◆ **Exercise goal**
Needed from the data below: every line from the one with "(s : string)" up to and including the one with "Definition truthy (v", repeated exactly and with nothing else.

*** Begin section ***

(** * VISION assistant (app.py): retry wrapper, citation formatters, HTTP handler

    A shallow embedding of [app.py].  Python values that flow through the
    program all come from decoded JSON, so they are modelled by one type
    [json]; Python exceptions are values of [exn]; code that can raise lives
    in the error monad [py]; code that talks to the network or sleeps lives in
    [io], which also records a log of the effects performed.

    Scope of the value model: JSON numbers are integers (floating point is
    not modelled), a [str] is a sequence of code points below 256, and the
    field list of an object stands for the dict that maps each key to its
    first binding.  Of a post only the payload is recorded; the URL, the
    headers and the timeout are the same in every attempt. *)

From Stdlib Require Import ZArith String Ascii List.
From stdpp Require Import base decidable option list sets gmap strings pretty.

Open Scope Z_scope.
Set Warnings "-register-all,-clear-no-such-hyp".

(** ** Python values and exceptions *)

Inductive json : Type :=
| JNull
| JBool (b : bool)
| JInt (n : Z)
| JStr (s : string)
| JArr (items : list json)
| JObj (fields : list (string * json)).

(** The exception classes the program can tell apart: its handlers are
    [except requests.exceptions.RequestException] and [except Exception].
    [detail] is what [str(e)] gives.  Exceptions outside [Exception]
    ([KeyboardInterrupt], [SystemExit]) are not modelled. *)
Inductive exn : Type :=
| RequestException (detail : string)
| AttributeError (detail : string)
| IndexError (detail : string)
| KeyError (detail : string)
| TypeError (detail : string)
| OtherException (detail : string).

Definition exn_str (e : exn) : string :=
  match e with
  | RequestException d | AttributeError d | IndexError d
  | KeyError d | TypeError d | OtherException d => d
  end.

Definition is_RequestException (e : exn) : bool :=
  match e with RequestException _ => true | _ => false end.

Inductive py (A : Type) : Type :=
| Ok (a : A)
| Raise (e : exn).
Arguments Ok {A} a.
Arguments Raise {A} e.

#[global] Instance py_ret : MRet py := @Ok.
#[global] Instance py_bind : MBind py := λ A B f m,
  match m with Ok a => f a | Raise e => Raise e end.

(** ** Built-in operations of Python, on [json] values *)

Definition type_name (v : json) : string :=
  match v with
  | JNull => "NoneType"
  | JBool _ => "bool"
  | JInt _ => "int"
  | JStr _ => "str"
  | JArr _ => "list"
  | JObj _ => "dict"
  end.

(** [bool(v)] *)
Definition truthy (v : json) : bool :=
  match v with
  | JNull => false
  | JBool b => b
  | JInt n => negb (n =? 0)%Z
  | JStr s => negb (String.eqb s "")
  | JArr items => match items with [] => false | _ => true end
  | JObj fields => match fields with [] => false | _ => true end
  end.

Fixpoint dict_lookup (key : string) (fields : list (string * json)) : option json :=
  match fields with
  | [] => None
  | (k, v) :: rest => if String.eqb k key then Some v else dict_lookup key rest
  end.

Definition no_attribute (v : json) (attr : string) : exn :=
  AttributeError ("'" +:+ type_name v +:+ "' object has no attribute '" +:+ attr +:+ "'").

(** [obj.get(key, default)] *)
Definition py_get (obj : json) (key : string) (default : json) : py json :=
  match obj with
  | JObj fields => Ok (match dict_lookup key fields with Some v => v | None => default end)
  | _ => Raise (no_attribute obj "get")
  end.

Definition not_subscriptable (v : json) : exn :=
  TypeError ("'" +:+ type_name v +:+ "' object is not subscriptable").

*** End section ***

◆ **Answer to the exercise**
| JStr (s : string)
| JArr (items : list json)
| JObj (fields : list (string * json)).

(** The exception classes the program can tell apart: its handlers are
    [except requests.exceptions.RequestException] and [except Exception].
    [detail] is what [str(e)] gives.  Exceptions outside [Exception]
    ([KeyboardInterrupt], [SystemExit]) are not modelled. *)
Inductive exn : Type :=
| RequestException (detail : string)
| AttributeError (detail : string)
| IndexError (detail : string)
| KeyError (detail : string)
| TypeError (detail : string)
| OtherException (detail : string).

Definition exn_str (e : exn) : string :=
  match e with
  | RequestException d | AttributeError d | IndexError d
  | KeyError d | TypeError d | OtherException d => d
  end.

Definition is_RequestException (e : exn) : bool :=
  match e with RequestException _ => true | _ => false end.

Inductive py (A : Type) : Type :=
| Ok (a : A)
| Raise (e : exn).
Arguments Ok {A} a.
Arguments Raise {A} e.

#[global] Instance py_ret : MRet py := @Ok.
#[global] Instance py_bind : MBind py := λ A B f m,
  match m with Ok a => f a | Raise e => Raise e end.

(** ** Built-in operations of Python, on [json] values *)

Definition type_name (v : json) : string :=
  match v with
  | JNull => "NoneType"
  | JBool _ => "bool"
  | JInt _ => "int"
  | JStr _ => "str"
  | JArr _ => "list"
  | JObj _ => "dict"
  end.

(** [bool(v)] *)
Definition truthy (v : json) : bool :=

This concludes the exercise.